Start of Block

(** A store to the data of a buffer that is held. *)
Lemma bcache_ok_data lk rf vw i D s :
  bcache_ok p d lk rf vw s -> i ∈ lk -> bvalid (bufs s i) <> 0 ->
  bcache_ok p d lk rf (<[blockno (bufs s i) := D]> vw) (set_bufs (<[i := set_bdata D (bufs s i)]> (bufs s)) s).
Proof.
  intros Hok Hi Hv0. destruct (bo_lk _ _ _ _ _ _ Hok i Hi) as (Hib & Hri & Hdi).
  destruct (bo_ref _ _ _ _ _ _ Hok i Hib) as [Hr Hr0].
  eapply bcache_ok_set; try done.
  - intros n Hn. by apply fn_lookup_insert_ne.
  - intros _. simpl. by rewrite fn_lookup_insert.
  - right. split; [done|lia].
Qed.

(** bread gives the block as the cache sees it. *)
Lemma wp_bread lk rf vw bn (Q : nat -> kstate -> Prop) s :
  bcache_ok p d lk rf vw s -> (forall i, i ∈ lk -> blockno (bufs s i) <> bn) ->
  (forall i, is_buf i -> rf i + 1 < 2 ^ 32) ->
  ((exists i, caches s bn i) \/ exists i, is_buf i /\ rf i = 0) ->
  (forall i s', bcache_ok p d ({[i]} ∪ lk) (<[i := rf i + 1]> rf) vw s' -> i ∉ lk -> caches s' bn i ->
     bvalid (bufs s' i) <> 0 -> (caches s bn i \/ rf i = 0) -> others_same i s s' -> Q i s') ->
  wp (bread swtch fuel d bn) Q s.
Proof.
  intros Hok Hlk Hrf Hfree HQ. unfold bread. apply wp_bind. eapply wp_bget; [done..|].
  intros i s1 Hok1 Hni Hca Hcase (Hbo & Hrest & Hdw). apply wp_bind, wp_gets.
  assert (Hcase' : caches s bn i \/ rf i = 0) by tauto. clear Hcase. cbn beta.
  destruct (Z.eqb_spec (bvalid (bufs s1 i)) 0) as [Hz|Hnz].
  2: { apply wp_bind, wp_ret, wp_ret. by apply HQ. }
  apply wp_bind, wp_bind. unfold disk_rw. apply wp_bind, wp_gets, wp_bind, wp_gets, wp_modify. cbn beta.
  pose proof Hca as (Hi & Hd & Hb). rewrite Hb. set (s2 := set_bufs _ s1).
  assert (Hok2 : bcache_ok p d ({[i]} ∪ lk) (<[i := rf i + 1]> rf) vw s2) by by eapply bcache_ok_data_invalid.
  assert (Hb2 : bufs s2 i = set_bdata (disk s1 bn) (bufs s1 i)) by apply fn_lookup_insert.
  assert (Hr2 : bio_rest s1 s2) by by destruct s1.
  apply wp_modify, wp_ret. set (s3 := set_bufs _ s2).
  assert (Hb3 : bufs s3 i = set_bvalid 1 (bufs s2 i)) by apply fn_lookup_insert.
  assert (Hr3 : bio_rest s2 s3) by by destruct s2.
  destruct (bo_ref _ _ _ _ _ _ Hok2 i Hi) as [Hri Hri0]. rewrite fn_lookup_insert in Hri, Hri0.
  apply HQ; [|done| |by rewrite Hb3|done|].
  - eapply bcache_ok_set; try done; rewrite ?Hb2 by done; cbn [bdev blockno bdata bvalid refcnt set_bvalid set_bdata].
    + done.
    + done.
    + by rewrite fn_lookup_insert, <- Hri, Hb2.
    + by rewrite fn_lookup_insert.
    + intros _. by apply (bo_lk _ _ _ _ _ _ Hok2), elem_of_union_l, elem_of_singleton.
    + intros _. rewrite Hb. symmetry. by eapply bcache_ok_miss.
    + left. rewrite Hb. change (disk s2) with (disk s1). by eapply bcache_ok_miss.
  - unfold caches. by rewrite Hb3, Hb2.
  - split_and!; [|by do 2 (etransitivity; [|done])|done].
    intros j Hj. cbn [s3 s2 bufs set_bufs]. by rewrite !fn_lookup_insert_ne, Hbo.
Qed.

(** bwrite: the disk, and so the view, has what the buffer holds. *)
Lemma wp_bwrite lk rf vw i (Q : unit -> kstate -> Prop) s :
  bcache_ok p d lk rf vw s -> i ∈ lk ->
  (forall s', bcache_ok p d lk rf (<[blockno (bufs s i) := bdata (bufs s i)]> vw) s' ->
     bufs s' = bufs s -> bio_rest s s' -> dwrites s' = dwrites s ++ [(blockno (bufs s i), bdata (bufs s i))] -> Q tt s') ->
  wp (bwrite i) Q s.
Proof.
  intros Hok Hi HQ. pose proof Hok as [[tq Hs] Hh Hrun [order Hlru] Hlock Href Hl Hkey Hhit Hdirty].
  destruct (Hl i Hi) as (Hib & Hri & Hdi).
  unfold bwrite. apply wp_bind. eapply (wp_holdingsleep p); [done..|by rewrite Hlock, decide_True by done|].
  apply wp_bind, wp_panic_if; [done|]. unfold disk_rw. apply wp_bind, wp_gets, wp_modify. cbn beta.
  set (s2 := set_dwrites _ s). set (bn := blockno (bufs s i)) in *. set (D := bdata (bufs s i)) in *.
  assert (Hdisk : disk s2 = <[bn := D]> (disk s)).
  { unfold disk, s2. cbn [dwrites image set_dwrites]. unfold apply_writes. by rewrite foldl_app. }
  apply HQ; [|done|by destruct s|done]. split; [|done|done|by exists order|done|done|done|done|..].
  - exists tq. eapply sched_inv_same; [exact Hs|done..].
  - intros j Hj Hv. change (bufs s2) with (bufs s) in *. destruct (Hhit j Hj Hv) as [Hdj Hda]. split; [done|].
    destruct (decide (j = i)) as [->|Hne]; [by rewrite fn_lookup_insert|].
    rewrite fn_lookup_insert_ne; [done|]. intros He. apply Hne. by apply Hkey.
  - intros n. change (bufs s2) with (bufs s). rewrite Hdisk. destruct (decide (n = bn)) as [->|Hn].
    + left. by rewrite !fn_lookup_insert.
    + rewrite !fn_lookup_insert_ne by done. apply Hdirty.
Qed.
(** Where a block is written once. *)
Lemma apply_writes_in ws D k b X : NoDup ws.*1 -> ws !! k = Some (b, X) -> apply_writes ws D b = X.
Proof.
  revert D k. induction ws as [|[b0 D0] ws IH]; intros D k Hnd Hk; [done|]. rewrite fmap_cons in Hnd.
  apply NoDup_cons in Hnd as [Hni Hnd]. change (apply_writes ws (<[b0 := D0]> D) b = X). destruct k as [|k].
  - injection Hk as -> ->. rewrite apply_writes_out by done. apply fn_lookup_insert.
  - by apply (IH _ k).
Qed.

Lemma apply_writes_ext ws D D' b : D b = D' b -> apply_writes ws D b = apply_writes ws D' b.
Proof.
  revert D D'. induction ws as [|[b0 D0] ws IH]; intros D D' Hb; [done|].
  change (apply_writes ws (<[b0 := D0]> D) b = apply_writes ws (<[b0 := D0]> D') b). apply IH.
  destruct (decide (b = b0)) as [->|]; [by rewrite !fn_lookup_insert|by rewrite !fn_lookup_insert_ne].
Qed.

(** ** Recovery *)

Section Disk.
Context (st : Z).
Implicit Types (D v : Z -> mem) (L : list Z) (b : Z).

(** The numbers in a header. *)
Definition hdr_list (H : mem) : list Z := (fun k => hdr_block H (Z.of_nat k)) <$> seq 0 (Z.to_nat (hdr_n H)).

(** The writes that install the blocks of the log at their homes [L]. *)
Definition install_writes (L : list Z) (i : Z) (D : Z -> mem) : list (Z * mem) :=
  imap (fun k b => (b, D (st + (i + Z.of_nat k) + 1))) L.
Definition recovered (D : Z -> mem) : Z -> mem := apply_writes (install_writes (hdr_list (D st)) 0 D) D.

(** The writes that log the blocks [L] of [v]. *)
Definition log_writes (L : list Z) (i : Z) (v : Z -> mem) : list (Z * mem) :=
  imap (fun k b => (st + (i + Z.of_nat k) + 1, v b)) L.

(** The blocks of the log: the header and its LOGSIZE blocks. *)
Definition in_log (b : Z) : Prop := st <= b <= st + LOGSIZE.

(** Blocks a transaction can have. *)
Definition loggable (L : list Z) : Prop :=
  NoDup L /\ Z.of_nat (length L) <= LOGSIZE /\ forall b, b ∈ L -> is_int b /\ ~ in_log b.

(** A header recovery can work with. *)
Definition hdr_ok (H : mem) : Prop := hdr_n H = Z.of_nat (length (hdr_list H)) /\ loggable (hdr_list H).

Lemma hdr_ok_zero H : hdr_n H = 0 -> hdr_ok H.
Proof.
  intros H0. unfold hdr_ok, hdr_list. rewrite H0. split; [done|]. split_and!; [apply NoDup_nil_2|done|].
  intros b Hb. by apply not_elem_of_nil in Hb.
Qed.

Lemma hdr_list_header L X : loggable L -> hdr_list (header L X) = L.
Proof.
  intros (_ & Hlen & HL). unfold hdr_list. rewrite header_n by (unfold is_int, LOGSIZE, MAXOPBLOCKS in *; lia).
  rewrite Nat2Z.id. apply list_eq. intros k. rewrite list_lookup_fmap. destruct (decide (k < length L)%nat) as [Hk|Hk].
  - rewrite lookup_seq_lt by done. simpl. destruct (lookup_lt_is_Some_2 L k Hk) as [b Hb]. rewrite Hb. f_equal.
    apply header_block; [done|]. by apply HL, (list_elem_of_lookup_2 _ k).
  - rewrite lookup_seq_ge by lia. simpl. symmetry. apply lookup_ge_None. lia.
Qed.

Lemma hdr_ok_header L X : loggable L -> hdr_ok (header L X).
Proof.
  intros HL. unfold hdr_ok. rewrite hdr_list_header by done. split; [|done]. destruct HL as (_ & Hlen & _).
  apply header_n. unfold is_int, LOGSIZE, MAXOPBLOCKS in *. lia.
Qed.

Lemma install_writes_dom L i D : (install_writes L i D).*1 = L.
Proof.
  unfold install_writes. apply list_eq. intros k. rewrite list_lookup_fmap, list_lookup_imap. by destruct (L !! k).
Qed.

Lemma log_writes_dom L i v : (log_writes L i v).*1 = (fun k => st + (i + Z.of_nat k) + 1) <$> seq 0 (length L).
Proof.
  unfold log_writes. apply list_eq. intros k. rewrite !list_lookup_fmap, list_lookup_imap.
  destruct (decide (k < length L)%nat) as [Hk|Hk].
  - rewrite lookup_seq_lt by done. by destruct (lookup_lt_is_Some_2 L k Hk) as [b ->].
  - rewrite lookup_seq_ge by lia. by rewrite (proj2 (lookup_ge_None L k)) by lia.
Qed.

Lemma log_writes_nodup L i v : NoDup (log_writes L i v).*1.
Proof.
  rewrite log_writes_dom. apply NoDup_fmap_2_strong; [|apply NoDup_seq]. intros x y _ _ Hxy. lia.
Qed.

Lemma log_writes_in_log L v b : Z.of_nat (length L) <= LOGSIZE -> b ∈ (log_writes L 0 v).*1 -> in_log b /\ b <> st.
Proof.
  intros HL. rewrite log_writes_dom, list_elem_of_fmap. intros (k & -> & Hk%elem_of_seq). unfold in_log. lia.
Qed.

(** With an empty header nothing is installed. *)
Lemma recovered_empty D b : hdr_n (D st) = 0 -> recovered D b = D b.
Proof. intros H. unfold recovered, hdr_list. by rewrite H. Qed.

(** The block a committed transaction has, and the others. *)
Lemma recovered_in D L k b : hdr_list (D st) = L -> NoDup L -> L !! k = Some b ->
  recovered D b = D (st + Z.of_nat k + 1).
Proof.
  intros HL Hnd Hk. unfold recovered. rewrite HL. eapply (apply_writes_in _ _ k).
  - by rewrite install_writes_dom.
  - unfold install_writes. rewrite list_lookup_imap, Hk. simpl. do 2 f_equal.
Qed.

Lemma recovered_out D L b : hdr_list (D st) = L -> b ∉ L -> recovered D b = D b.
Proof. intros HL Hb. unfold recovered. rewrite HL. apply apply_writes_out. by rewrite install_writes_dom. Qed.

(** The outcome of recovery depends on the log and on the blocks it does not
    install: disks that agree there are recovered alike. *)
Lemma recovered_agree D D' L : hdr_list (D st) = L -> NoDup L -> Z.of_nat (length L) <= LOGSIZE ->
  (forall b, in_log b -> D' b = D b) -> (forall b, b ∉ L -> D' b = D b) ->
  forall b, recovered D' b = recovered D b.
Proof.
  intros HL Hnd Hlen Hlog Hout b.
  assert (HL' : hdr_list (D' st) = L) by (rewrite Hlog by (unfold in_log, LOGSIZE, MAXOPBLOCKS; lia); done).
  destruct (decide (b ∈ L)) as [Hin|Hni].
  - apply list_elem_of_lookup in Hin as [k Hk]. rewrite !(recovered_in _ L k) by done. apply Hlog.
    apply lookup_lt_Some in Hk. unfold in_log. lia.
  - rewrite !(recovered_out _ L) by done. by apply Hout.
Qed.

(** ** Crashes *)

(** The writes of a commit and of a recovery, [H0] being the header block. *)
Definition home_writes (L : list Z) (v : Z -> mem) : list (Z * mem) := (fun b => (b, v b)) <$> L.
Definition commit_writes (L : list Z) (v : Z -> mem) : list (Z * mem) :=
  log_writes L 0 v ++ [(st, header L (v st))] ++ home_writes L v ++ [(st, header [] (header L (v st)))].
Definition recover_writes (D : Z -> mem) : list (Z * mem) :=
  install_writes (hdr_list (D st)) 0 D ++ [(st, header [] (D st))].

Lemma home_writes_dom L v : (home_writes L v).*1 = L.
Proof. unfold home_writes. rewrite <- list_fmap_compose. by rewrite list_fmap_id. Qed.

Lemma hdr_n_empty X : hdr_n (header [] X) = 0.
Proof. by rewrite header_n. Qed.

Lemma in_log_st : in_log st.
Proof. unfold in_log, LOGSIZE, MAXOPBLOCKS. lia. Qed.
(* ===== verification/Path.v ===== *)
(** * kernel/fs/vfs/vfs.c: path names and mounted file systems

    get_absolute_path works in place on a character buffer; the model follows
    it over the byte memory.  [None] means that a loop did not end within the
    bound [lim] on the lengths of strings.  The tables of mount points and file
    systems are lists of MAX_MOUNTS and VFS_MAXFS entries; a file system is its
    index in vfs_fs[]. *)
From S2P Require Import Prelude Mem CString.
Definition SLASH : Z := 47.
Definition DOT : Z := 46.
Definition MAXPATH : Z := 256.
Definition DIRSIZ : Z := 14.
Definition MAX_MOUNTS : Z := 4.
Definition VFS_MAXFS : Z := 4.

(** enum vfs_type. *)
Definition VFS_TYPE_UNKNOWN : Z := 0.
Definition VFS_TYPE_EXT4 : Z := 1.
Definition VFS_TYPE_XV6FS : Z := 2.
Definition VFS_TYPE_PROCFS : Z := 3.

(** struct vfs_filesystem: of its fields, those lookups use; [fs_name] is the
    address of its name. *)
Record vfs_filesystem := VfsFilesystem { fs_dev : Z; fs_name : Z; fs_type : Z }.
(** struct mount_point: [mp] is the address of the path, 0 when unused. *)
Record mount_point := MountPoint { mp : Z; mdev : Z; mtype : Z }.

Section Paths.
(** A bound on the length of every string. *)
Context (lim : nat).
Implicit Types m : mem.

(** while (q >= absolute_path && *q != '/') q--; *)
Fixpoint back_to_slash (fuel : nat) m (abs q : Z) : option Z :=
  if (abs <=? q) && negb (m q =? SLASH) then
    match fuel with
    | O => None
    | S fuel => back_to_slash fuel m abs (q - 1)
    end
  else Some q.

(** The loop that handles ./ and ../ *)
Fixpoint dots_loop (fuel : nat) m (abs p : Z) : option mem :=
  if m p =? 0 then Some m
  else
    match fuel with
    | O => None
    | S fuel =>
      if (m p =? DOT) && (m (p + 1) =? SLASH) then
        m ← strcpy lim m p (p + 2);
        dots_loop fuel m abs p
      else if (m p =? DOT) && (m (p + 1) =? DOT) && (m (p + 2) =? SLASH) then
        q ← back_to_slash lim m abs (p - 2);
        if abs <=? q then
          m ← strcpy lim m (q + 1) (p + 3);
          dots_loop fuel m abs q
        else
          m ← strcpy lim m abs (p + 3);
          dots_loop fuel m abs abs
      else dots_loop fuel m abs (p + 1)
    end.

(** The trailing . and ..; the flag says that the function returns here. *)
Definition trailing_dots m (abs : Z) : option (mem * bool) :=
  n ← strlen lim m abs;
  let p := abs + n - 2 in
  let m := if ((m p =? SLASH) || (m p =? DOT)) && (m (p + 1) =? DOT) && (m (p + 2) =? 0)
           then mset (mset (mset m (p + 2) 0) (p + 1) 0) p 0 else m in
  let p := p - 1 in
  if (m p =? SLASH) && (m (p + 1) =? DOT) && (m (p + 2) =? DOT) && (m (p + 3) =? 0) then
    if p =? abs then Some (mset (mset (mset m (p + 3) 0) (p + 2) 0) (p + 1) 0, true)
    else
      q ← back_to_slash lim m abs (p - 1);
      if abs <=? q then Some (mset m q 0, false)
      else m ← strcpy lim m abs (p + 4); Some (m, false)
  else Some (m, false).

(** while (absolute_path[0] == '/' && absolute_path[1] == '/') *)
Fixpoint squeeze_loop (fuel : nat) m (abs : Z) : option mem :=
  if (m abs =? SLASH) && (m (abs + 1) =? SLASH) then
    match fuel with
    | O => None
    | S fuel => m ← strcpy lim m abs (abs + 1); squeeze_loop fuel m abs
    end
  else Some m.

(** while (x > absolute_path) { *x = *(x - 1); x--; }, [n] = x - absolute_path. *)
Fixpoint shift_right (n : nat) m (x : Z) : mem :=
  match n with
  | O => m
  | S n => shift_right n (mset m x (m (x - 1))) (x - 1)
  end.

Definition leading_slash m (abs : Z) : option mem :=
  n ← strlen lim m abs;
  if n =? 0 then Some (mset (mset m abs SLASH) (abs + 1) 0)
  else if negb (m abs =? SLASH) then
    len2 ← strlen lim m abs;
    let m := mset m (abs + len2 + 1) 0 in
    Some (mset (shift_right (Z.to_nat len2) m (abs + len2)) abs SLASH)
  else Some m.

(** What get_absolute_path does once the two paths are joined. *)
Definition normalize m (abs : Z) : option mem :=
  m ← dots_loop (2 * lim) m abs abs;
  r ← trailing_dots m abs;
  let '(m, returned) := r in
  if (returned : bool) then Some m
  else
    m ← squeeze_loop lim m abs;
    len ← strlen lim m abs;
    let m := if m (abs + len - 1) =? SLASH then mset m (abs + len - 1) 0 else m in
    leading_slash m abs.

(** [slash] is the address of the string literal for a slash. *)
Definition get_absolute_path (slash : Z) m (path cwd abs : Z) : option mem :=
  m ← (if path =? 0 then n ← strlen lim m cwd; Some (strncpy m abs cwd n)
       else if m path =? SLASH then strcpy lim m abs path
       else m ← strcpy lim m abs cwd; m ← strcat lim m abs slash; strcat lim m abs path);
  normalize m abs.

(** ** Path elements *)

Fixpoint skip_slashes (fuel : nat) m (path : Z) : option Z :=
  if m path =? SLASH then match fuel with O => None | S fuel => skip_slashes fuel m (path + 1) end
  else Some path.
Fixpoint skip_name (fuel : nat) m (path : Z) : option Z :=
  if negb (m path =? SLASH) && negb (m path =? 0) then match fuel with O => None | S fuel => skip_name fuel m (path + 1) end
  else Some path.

End of Block

Pull every line containing "revert" from the entries above and copy it.

• _RESPONSE TO THE EXERCISE_
  revert D k. induction ws as [|[b0 D0] ws IH]; intros D k Hnd Hk; [done|]. rewrite fmap_cons in Hnd.
  revert D D'. induction ws as [|[b0 D0] ws IH]; intros D D' Hb; [done|].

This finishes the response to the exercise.